* GOAL OF THE EXERCISE *
Some of the lines below need repeating. Reproduce exactly those between the lines holding "(** * Threads and a client of the heap" and "that the client", inclusive.

··· PROVIDED RECORDS ···

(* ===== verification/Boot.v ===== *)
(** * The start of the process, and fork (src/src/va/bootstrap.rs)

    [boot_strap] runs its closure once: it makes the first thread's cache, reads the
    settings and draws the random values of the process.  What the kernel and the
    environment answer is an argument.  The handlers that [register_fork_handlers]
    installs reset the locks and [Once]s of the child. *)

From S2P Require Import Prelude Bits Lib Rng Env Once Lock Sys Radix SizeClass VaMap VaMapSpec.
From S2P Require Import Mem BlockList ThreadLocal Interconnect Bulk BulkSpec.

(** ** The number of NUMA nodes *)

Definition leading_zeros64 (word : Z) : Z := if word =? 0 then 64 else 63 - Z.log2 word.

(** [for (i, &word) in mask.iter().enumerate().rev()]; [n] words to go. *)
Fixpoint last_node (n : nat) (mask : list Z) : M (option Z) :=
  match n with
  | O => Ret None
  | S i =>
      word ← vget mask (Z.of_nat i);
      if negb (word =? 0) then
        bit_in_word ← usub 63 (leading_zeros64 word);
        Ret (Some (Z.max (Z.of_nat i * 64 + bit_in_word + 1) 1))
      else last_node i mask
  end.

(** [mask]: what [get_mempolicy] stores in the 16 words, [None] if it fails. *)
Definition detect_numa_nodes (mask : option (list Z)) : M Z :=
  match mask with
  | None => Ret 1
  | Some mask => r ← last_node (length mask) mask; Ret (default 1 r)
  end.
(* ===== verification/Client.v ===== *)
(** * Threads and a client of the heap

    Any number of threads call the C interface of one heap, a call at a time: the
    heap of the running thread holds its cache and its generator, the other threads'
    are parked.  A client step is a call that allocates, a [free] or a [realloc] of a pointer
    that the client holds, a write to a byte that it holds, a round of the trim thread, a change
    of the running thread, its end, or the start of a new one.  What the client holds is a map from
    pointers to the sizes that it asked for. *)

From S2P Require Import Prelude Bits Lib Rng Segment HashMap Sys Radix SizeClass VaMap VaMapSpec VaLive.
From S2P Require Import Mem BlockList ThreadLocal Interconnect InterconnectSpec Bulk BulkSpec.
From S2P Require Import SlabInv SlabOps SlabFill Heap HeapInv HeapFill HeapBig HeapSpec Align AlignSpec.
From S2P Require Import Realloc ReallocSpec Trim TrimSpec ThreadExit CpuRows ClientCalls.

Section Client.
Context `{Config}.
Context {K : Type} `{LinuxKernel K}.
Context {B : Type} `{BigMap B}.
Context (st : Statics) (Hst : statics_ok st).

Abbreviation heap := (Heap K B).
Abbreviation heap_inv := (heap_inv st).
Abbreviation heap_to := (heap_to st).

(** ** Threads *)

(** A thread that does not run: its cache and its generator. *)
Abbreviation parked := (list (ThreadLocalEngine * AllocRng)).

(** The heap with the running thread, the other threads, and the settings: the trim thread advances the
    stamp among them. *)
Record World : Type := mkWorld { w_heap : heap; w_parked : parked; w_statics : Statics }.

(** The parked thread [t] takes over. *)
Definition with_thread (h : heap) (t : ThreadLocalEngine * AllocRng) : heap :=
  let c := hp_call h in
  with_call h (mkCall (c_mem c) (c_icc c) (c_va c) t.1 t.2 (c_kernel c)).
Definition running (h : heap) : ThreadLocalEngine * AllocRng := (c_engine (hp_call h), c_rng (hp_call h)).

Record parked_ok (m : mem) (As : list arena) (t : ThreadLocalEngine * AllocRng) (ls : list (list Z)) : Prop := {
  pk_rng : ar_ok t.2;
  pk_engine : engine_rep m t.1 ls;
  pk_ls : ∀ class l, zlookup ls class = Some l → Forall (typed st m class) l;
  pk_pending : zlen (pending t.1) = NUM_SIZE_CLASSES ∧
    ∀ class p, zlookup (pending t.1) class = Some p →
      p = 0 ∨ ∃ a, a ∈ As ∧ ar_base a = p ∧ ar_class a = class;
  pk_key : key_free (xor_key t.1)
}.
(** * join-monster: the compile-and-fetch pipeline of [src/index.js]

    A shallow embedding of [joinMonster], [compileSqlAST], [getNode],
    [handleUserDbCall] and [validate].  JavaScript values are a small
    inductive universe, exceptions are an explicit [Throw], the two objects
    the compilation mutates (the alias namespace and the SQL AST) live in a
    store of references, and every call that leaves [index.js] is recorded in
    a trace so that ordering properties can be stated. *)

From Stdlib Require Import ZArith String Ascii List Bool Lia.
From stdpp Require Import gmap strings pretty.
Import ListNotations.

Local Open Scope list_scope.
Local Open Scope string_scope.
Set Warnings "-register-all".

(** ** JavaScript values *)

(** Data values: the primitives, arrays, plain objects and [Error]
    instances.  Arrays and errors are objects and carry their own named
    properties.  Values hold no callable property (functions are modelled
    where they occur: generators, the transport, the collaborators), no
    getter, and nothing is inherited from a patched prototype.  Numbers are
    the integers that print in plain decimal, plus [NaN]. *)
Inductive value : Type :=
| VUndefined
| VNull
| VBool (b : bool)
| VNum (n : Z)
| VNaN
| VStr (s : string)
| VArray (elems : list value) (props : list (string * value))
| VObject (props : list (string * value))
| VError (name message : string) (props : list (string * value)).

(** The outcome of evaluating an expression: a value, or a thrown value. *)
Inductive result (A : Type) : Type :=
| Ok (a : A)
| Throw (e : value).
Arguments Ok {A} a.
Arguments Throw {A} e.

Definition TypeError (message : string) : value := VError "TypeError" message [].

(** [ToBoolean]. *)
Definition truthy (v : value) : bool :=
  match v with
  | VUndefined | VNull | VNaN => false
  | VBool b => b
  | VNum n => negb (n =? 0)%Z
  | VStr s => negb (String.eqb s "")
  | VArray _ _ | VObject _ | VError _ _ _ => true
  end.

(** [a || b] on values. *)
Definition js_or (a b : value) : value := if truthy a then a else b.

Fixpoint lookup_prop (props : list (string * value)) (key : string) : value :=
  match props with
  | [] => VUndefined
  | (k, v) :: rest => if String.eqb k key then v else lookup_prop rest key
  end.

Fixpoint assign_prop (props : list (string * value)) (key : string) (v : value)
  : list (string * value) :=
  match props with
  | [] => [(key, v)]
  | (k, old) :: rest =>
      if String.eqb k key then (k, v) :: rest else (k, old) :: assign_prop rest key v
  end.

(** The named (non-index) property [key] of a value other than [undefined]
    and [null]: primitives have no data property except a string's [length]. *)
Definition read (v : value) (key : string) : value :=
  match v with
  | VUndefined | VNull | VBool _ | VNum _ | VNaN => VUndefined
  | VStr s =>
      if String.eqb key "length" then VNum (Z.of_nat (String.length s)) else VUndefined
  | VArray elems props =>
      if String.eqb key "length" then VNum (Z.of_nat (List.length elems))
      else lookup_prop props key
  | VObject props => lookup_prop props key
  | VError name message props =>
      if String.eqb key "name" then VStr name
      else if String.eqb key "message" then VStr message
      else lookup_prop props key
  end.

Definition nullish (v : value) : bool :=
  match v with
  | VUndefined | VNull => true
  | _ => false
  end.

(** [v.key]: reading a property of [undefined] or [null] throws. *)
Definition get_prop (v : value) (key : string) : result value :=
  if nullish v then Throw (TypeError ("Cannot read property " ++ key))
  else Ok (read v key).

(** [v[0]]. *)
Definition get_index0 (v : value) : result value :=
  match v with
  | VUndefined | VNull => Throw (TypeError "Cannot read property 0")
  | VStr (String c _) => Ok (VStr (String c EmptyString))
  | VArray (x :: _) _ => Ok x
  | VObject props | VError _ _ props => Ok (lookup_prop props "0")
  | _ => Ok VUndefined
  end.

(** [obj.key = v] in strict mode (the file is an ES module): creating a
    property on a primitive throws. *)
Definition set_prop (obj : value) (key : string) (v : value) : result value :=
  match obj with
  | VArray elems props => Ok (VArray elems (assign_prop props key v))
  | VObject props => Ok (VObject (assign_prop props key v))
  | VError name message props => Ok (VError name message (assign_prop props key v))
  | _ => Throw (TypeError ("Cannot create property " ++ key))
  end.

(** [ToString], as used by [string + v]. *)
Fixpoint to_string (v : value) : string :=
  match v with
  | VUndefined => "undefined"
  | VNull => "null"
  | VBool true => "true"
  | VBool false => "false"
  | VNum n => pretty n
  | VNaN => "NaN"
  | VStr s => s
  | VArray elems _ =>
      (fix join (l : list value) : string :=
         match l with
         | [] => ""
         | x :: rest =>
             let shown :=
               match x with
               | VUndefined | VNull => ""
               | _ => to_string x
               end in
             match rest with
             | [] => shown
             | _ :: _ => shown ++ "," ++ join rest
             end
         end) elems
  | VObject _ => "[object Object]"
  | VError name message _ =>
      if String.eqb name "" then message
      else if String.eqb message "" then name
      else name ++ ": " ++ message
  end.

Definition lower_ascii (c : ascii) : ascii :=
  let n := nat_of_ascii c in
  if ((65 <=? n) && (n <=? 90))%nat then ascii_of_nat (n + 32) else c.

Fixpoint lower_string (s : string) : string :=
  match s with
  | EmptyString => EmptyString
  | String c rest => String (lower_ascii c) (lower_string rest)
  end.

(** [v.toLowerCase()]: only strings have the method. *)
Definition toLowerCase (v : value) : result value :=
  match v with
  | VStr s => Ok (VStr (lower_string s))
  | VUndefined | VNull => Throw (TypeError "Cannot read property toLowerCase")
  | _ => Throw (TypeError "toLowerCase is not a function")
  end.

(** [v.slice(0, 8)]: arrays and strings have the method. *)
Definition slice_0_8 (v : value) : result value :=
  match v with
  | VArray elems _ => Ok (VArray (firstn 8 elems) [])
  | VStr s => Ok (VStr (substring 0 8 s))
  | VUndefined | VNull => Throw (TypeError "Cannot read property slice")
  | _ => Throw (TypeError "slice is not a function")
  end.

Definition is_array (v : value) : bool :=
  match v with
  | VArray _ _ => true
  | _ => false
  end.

···

* TASK OUTPUT *
(** * Threads and a client of the heap

    Any number of threads call the C interface of one heap, a call at a time: the
    heap of the running thread holds its cache and its generator, the other threads'
    are parked.  A client step is a call that allocates, a [free] or a [realloc] of a pointer
    that the client holds, a write to a byte that it holds, a round of the trim thread, a change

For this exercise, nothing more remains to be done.